» Problem description
Can you restate the lines of the entries below, word for word, from the first one through the line that includes "(** [str.isspace] on"?

::: Task input

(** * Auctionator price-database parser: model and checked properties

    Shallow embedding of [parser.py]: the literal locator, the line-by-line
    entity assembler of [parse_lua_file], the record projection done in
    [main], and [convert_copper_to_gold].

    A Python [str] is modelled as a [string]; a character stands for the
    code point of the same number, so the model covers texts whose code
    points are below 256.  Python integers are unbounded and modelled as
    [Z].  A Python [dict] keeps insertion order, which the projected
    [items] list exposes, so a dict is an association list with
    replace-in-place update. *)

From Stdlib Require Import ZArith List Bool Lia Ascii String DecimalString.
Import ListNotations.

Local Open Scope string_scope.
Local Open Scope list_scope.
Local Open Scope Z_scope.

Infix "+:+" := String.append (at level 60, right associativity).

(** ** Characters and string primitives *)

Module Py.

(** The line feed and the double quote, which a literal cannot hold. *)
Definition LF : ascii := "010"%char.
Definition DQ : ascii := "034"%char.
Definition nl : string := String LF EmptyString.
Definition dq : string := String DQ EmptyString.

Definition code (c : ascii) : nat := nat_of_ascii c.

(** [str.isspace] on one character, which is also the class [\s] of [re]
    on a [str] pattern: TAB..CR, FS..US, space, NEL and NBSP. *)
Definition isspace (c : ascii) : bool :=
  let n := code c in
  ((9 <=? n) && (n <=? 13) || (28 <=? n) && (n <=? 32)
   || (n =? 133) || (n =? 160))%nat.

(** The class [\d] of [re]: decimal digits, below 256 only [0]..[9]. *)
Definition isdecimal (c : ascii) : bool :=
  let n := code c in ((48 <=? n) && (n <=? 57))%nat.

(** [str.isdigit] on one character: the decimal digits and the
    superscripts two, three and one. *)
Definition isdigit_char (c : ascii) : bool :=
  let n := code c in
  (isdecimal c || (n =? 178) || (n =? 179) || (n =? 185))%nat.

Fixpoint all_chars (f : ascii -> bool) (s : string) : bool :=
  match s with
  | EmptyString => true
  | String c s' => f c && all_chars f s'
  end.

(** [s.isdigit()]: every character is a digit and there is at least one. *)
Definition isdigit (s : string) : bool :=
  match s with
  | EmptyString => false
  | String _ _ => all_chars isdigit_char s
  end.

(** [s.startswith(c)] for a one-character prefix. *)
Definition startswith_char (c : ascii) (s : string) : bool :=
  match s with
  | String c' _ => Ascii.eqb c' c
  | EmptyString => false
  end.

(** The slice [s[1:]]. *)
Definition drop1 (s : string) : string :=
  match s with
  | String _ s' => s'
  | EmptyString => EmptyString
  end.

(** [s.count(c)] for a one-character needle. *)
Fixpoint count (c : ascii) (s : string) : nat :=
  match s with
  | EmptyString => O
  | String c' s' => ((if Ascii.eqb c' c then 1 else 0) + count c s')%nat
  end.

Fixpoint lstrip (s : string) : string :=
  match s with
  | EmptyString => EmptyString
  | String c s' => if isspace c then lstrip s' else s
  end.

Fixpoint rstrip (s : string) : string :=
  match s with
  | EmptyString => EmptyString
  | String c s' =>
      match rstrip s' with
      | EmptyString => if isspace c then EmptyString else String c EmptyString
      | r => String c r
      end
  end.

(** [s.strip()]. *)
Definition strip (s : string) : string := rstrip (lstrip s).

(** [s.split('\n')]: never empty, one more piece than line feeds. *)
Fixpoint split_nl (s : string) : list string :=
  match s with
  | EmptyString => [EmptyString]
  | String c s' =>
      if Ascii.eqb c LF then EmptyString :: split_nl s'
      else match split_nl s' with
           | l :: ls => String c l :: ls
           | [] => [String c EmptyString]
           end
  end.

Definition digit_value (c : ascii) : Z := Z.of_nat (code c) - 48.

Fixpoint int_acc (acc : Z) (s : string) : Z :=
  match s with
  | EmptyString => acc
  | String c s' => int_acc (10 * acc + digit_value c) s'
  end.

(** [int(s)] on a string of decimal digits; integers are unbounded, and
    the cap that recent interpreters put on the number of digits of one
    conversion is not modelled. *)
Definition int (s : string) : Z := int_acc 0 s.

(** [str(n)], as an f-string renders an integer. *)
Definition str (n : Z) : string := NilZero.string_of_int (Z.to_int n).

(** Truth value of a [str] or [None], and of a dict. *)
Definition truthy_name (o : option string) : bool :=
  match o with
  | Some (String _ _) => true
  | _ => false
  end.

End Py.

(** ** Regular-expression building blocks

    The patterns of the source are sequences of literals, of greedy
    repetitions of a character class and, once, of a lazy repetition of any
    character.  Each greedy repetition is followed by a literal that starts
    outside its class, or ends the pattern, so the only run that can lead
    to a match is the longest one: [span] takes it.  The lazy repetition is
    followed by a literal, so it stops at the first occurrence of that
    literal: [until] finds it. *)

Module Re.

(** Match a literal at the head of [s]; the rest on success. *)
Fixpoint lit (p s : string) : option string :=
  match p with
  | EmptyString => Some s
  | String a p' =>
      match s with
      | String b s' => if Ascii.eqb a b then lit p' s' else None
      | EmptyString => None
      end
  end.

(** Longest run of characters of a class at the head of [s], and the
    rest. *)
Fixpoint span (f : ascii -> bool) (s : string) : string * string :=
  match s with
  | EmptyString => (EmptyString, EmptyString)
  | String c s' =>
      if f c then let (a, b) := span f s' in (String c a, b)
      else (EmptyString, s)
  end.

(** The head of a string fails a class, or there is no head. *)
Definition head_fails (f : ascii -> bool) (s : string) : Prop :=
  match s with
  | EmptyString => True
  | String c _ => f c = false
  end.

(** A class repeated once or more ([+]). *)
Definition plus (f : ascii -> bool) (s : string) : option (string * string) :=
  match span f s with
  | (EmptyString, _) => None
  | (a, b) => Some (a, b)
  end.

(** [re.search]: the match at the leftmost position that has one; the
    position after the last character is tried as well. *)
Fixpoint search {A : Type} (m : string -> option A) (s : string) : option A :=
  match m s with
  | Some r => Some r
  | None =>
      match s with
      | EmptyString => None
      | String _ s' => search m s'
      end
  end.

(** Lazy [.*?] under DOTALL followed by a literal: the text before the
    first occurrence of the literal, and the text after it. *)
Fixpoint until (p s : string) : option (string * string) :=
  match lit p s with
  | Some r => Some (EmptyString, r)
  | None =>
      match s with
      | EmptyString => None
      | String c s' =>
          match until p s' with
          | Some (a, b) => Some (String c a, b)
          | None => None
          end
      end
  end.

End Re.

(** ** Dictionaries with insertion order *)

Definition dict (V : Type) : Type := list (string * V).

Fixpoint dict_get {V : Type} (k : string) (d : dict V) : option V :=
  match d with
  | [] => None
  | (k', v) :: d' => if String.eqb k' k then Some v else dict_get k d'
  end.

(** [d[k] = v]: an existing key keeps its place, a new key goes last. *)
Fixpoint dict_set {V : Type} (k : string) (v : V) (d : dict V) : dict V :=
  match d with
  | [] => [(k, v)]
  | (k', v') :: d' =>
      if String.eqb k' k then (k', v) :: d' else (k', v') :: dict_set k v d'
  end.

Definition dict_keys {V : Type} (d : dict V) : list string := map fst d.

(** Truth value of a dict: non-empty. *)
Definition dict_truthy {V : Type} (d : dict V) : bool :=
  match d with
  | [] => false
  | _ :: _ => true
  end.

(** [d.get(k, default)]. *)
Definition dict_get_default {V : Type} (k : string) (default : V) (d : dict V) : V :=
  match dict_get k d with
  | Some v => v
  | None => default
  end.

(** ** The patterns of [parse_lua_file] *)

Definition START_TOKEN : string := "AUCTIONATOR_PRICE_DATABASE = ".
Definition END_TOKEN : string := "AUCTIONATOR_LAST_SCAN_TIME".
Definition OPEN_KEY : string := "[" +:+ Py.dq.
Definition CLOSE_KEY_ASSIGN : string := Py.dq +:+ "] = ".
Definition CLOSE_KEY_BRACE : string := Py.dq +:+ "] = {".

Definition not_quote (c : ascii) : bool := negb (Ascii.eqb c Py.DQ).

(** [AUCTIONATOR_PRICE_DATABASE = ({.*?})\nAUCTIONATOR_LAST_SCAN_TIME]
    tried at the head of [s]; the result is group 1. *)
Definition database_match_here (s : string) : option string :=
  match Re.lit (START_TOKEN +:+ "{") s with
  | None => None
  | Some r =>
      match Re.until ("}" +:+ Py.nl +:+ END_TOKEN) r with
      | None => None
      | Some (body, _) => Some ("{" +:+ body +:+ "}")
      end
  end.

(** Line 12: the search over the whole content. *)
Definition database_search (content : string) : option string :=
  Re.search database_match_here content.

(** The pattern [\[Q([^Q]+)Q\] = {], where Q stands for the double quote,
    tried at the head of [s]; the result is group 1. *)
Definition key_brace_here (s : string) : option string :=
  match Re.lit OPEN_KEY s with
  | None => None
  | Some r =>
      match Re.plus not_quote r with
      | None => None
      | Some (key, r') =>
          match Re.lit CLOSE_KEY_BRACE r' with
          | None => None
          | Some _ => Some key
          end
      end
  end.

::::::

» Solution
(** * Auctionator price-database parser: model and checked properties

    Shallow embedding of [parser.py]: the literal locator, the line-by-line
    entity assembler of [parse_lua_file], the record projection done in
    [main], and [convert_copper_to_gold].

    A Python [str] is modelled as a [string]; a character stands for the
    code point of the same number, so the model covers texts whose code
    points are below 256.  Python integers are unbounded and modelled as
    [Z].  A Python [dict] keeps insertion order, which the projected
    [items] list exposes, so a dict is an association list with
    replace-in-place update. *)

From Stdlib Require Import ZArith List Bool Lia Ascii String DecimalString.
Import ListNotations.

Local Open Scope string_scope.
Local Open Scope list_scope.
Local Open Scope Z_scope.

Infix "+:+" := String.append (at level 60, right associativity).

(** ** Characters and string primitives *)

Module Py.

(** The line feed and the double quote, which a literal cannot hold. *)
Definition LF : ascii := "010"%char.
Definition DQ : ascii := "034"%char.
Definition nl : string := String LF EmptyString.
Definition dq : string := String DQ EmptyString.

Definition code (c : ascii) : nat := nat_of_ascii c.

(** [str.isspace] on one character, which is also the class [\s] of [re]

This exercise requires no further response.